By Maya Shavit
Boston University News Service
Environmental activists are turning the bathroom into a battlefield.
The National Resources Defense Council’s fifth edition of “The Issue With Tissue,” emphasizes the organization’s frustration with many big box toilet paper companies and calls out legacy U.S. tissue brands for having unsustainable products.
“These are products that once used, they get tossed down the toilet or thrown away in a waste bin and they can’t be recycled. It’s important that you know the origin of their fiber,” said Ashley Jordan, author of the report.
The report calls out the likes of Procter & Gamble, Kimberly-Clark, Georgia-Pacific and other powerful paper product companies for overlooking new regulations on deforestation in the Boreal Forest, a Canadian forest that is home to majority of the Indigenous Peoples in Canada alongside wildlife and “virgin forest fibers,” according to the Boreal Conservation.
“There’s been a growing pressure on P&G in recent years to incorporate recycled content into its flagship brands, and it’s largely failed,” said Jordan.
Companies that score low on the NRDC report have pushed back, noting their continuous consideration of the environment and resource availability.
“With regards to those raw materials, we’ve always been careful in the way we source and use natural resources. We are committed to sustainable forestry and actively take steps to ensure that the virgin fiber (trees) used in our products is responsibly sourced, no matter the location,” said Anna Umphress, senior director of communications for Georgia-Pacific.
Procter & Gamble and Kimberly-Clark refused to comment directly on the NRDC report. Both corporations’ websites include statements on environmental consciousness.
To make tissue, the companies take wood pulp via logging and send it to high polluting mills that turn the paper white. This process commonly uses toxic chemicals for bleaching according to Kirstie Pecci, Executive Director of sustainability group Just Zero.
“This idea of cleanliness that Americans are obsessed with, if it’s not done correctly, comes at a price and the toxicity that’s inherent in our systems right now is making us sick,” said Pecci.
There have been a number of recent laws to protect North American forests.

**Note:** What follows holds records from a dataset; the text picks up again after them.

Lemma keeps_attach h kind failed : keeps fine (attach_terminal h kind failed) (λ _, True).
Proof.
  unfold Engine.attach_terminal. case_bool_decide; [|by apply keeps_ret]. eapply keeps_bind; [apply keeps_try, keeps_startPTY|].
  intros [u|e] _; [by apply keeps_ret|]. destruct (op_AllowUnsandboxed opts); [|apply keeps_fail]. apply keeps_set_session. apply session_message.
Qed.

Lemma keeps_after_input : keeps fine (after_input uuid) (λ _, True).
Proof. eapply keeps_bind; [apply keeps_apply_events|]. intros _ _. apply keeps_persist. Qed.

(** *** The calls *)

Lemma keeps_unless m : keeps fine m (λ _, True) → keeps fine (unless_completed (W:=W) m) (λ _, True).
Proof. intros Hm x Hx. unfold unless_completed. destruct (s_completed x.2); [done|by apply Hm]. Qed.
Lemma keeps_only_if c msg m : keeps fine m (λ _, True) → keeps fine (only_if (W:=W) c msg m) (λ _, True).
Proof. intros Hm x Hx. unfold only_if. destruct (c x.2); [by apply Hm|done]. Qed.

Lemma keeps_input h i : input_ok i → keeps fine (_ ← handle h i; after_input uuid) (λ _, True).
Proof. intros Hi. eapply keeps_bind; [by apply keeps_handle|]. intros _ _. apply keeps_after_input. Qed.

Lemma keeps_save_state cid state : keeps good (save_state (W:=W) cid state) (λ _, True).
Proof.
  intros st Hst. unfold save_state, get_store, mbind, SE_bind, GetClientSession.
  destruct (st_sessions (store_of st) !! cid) as [row|] eqn:E; [|done]. split; [|done]. unfold good. cbn.
  apply store_save_state; [|exact Hst]. by rewrite (so_keyed _ _ _ Hst _ _ E).
Qed.

Lemma keeps_queue : keeps fine (queue_completion sha256_hex uuid) (λ _, True).
Proof.
  intros [st s] Hx. unfold queue_completion. apply (keeps_on_engine _ (λ _, True)); [|done].
  eapply spec_bind with (Q := λ id st, good st ∧ (∃ k, (k < ea_uuids st)%nat ∧ id = uuid k) ∧ st_completions (store_of st) !! id = None).
  { intros st1 Hst1. split; [exact (proj1 (keeps_NewString st1 Hst1))|]. split; [exists (ea_uuids st1); split; [cbn; lia|done]|].
    apply eq_None_not_Some. intros Hex. destruct (so_completions _ _ _ Hst1 _ Hex) as (k & Hk & E). apply (inj uuid) in E. lia. }
  intros id. cbn beta zeta. eapply spec_bind with (Q := λ _ st, good st).
  { intros st1 (Hst1 & Hid & Hnone). destruct (sk_row _ (proj2 Hx)) as (row & Hrow & Hsid). cbn [snd] in Hrow, Hsid.
    destruct (so_rows _ _ _ Hst1 _ _ Hrow) as (row1 & Hrow1 & E1 & _). unfold good. cbn. eapply store_intent; [done|done|exact Hrow1|congruence|exact Hst1]. }
  intros u1. cbn beta. eapply keeps_bind; [by apply keeps_enqueue|]. intros _ _. by apply keeps_ret.
Qed.
(* ===== verification/EngineSystem.v ===== *)
(** * The session engine: the running program

    The engine, its open sessions and the store as a system of steps ([sys_step]), what holds in
    every state it reaches, and what a completion leaves in the queue. *)
From S2P Require Import Prelude GoStrings GoText Paths Utf8 Float64 Contracts ContentJson LmsData LmsDb Responses ActivityDoc Sessions.
From S2P Require Import ContentEncode WorkPage ClientStore ClientSync Mastery Typing Observe TerminalVerify TerminalRunner TerminalSession.
From S2P Require TypingRunner.
From S2P Require Import Engine EngineLogic EngineSafety.
From stdpp Require Import options.
Local Open Scope string_scope.
Local Open Scope list_scope.

Section system.
Context `{!GoText, !GoRegexp, !FloatText, !DurableJson, !WrapJson, !EngineJson, !EngineJsonLaws} {W : Type} `{!Server W, !SessionServer W}.
Context (range_tasks : gmap Z Z → list Z) (digestManifest : list WorkspaceManifestEntry → bool → string).
Context (sha256_hex : string → string) (unmarshal : string → option rawEvent) (uuid : nat → string) `{!Inj (=) (=) uuid}.
Context (constraint_text : string) (fuel : nat).

Local Abbreviation run_call := (run_call range_tasks digestManifest sha256_hex unmarshal uuid constraint_text fuel).
Local Abbreviation OpenSession := (OpenSession range_tasks digestManifest uuid constraint_text fuel).
Local Abbreviation eng_SyncOnce := (eng_SyncOnce constraint_text fuel).

Local Abbreviation RunAssignment := (RunAssignment range_tasks digestManifest sha256_hex unmarshal uuid constraint_text fuel).

(** Options the program is started with: the directory of the workspaces is the default or absolute. *)
Definition options_ok (opts : Options) : Prop := op_WorkspaceRoot opts = "" ∨ IsAbs (op_WorkspaceRoot opts) = true.

(** ** The steps of the program *)

(** The engine and the sessions that are open.  Each step has its own options and capabilities, so that the
    program may be started again with others.  A session is opened; a call is made on one; a pass of the
    sync loop or a whole scripted assignment runs; the device is paired; or something outside the store changes: the server, the
    status line, a session that is dropped, the whole program killed and started again. *)
Inductive sys_step : estate W * list Session → estate W * list Session → Prop :=
| step_open caps opts h id st live st' r : options_ok opts → host_ok h → OpenSession caps opts h id st = (st', r) →
    sys_step (st, live) (st', match r with Ok s => s :: live | Err _ => live end)
| step_call caps opts h c st s st' s' r l1 l2 : options_ok opts → run_call caps opts h c (st, s) = ((st', s'), r) → sys_step (st, l1 ++ s :: l2) (st', l1 ++ s' :: l2)
| step_sync caps opts st live st' r : options_ok opts → eng_SyncOnce caps opts st = (st', r) → sys_step (st, live) (st', live)
| step_script caps opts ho id commands st live st' r : options_ok opts → host_ok (ho 0%nat) → RunAssignment caps opts ho id commands st = (st', r) → sys_step (st, live) (st', live)
| step_paired token st live : sys_step (st, live) (put_store (SetDeviceToken token (store_of st)) st, live)
| step_outside st st' live live' : store_of st' = store_of st → (ea_uuids st ≤ ea_uuids st')%nat → live' ⊆ live → sys_step (st, live) (st', live').

(** Every state the program can be in, from an empty store. *)
Definition sys_reachable (x : estate W * list Session) : Prop := ∃ st, store_of st = empty_store ∧ rtc sys_step (st, []) x.

Definition sys_inv (x : estate W * list Session) : Prop :=
  good uuid (store_of x.1) x.1 ∧ Forall (session_ok range_tasks (store_of x.1)) x.2.

Context (Hhook : hook_lines unmarshal).
#[local] Set Default Proof Using "Type*".

Lemma empty_store_ok n : store_ok uuid empty_store n empty_store.
Proof. split; unfold keyed_csessions, keyed_completions, bound_completions, rows_kept; cbn; try (intros ? [? E]; by rewrite lookup_empty in E); by intros ? ? ?%lookup_empty_Some || (intros ? ?%elem_of_nil). Qed.

Lemma sys_later (st st' : estate W) live : good uuid (store_of st) st' → Forall (session_ok range_tasks (store_of st)) live →
  sys_inv (st', live) ∧ rows_kept (store_of st) (store_of st').
Proof.
  intros Hst Hl. pose proof (so_rows _ _ _ _ _ Hst) as Hk. split; [|done]. split; [by eapply store_now|].
  eapply Forall_impl; [exact Hl|]. intros s. by apply session_later.
Qed.

Lemma sys_step_inv x y : sys_step x y → sys_inv x → sys_inv y ∧ rows_kept (store_of x.1) (store_of y.1).
Proof.
  intros Hstep [Hst Hl].
  destruct Hstep as [deviceCaps opts h id st live st' r Hroot Hh Ho|deviceCaps opts h c st s st' s' r l1 l2 Hroot Hc|deviceCaps opts st live st' r Hroot Hs
                    |deviceCaps opts ho id cs st live st' r Hroot Hh Hs|token st live|st st' live live' Es Hn Hin];
    cbn [fst snd] in *.
  - pose proof (keeps_OpenSession range_tasks digestManifest uuid constraint_text fuel deviceCaps opts Hroot (store_of st) h id Hh st Hst) as Hk.
    rewrite Ho in Hk. destruct r as [s|e]; [destruct Hk as [Hk Hs]|by apply sys_later].
    destruct (sys_later st st' live Hk Hl) as [[? ?] ?]. split; [|done]. split; [done|by constructor].
  - apply Forall_app in Hl as [Hl1 [Hs Hl2]%Forall_cons].
    pose proof (keeps_call range_tasks digestManifest sha256_hex unmarshal uuid constraint_text fuel deviceCaps opts Hhook Hroot (store_of st) h c (st, s)
      (conj Hst Hs)) as Hk.
    rewrite Hc in Hk. assert (fine range_tasks uuid (store_of st) (st', s')) as [Hst' Hs'] by (by destruct r; [destruct Hk|]).
    apply sys_later; [done|]. apply Forall_app. split; [done|]. by constructor.
  - pose proof (keeps_eng_SyncOnce uuid constraint_text fuel deviceCaps opts Hroot (store_of st) st Hst) as Hk. rewrite Hs in Hk.
    apply sys_later; [|done]. by destruct r; [destruct Hk|].
  - pose proof (keeps_RunAssignment range_tasks digestManifest sha256_hex unmarshal uuid constraint_text fuel deviceCaps opts Hhook Hroot (store_of st) ho id cs
      Hh st Hst) as Hk.
    rewrite Hs in Hk. apply sys_later; [|done]. by destruct r; [destruct Hk|].
  - apply sys_later; [|done]. unfold good. cbn. by eapply (store_same uuid); [..|exact Hst].
  - apply sys_later; [|rewrite Forall_forall in *; auto]. unfold good. rewrite Es. by eapply (store_but_more uuid).
Qed.

Lemma sys_steps_inv x y : rtc sys_step x y → sys_inv x → sys_inv y ∧ rows_kept (store_of x.1) (store_of y.1).
Proof.
  induction 1 as [x|x y z Hxy _ IH]; intros Hx; [done|]. destruct (sys_step_inv _ _ Hxy Hx) as [Hy Hk]. destruct (IH Hy) as [Hz Hk'].
  split; [done|by etrans].
Qed.

Lemma reachable_sys_inv x : sys_reachable x → sys_inv x.
Proof.
  intros (st & Es & Hr). eapply sys_steps_inv; [exact Hr|]. split; [|constructor]. unfold good. cbn [fst]. rewrite Es. apply empty_store_ok.
Qed.

(** ** Completing *)

Context (deviceCaps : option DeviceCapabilities) (opts : Options) (Hroot : options_ok opts).

Local Abbreviation Complete := (Complete range_tasks digestManifest sha256_hex unmarshal uuid constraint_text fuel deviceCaps opts).
Local Abbreviation drain := (drainObserveLocked range_tasks digestManifest sha256_hex unmarshal).
Local Abbreviation handle := (handle range_tasks digestManifest sha256_hex).
Local Abbreviation verify := (verify range_tasks).
Local Abbreviation flush := (flush constraint_text fuel deviceCaps opts).

Section completing.
Context (K : Store).

(** The session apart from its runner, its reader and its message. *)
Definition same_session (s s' : Session) : Prop :=
  s_content s' = s_content s ∧ s_clientSessionID s' = s_clientSessionID s ∧ s_completed s' = s_completed s ∧ s_workspace s' = s_workspace s ∧
  s_kind s' = s_kind s ∧ s_digest s' = s_digest s ∧ s_serverSessionID s' = s_serverSessionID s.

Definition still (st : estate W) (s : Session) (x : estate W * Session) : Prop := x.1 = st ∧ same_session s x.2.

Lemma still_handle st s h i : keeps (still st s) (handle h i) (λ _, True).
Proof. intros [st1 s1] Hs. unfold Engine.handle. by destruct (runner_HandleInput _ _ _ _ _ _ _). Qed.

Lemma still_drain st s h : spec (still st s) (drain h) (λ _ x, still st s x) (λ _, False).
Proof.
  intros [st1 s1] Hs. unfold drainObserveLocked. destruct (s_reader s1); [|done]. destruct (Drain _ _ _ _) as [[rd' events] ok].
  destruct (negb ok); [done|]. set (s2 := ses_observe _ _ _). generalize (with_manifest digestManifest h s2). intros f.
  assert (still st s (st1, s2)) as Hs2 by done. revert Hs2. generalize (st1, s2). clear Hs. induction events as [|ev events IH]; intros x Hx; [done|].
  cbn [se_each]. unfold mbind, SE_bind, se_ignore at 1. apply IH. pose proof (still_handle st s h (InputShellResult None (Some (f ev))) x Hx) as Hh.
  destruct (handle h _ x) as [x' [a|e]]; [by destruct Hh|done].
Qed.

(** The checks at the beginning of a completion: the session afterwards; the store is not touched. *)
Definition checked (h : host) (st : estate W) (s : Session) : Session := (se_ignore (verify h) (drain h (st, s)).1).1.2.

Lemma checked_run h st s :
  ∃ s0, drain h (st, s) = ((st, s0), Ok tt) ∧ se_ignore (verify h) (st, s0) = ((st, checked h st s), Ok tt) ∧ same_session s (checked h st s).
Proof.
  pose proof (still_drain st s h (st, s)) as Hd. unfold checked. destruct (drain h (st, s)) as [[st1 s0] [[]|e]]; [|by destruct Hd].
  destruct Hd as [Est Hs]; [by split_and!|]. cbn [fst snd] in *. subst st1. exists s0. split; [done|]. unfold se_ignore, Engine.verify. cbn.
  by destruct (runner_Verify _ _ _ _).
Qed.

Domestically, in states like Colorado, and internationally, with new rules like the European Union’s Deforestation Regulation, to punish corporations that choose to clearcut.
While the NRDC and many environmentalist groups feel that the harm occurring in the Boreal Forest is imminent and dangerous, free market public policy thinkers like Jason Hayes, Director of Energy and Environmental Policy at the Mackinac Center, oppose the NRDC. Hayes also argues that their perception of the Boreal as “untouched” is naive, particularly after seeing last year’s wildfires take hold of the area.
“It’s a little bit of a colonial mentality to come in and tell people in northern British Columbia or northern Alberta or northern Manitoba that you can’t do life the way you have done,” said Hayes.
“Anybody who paid attention to the news last summer knows that the Canadian Boreal Forest is constantly being disrupted or disturbed like massive wildfires,” said Hayes. “One of the ways you can reduce the intensity of those fires is by doing things like what Kimberly Clark or other tissue paper producers are doing and that is responsible forest management.”
It is a balance when it comes to tree removal, according to environmental experts. Thinning can help reduce the spread of fires, but deforestation and clearcutting are contributors to fire.
There’s a mix of toilet paper brand sustainability success across the NRDC scorecard, with some top big box competitors including 365 by Whole Foods Market, Trader Joe’s and Target accompanied by newer brands like Green Forest. According to the report, “half of the brands that received A and B grades were launched within only the past five years.”
“Do the best you can and then try and push for the system to change. Vote and call your legislator and ask if they’ve done anything on this,” said Just Zero’s Pecci.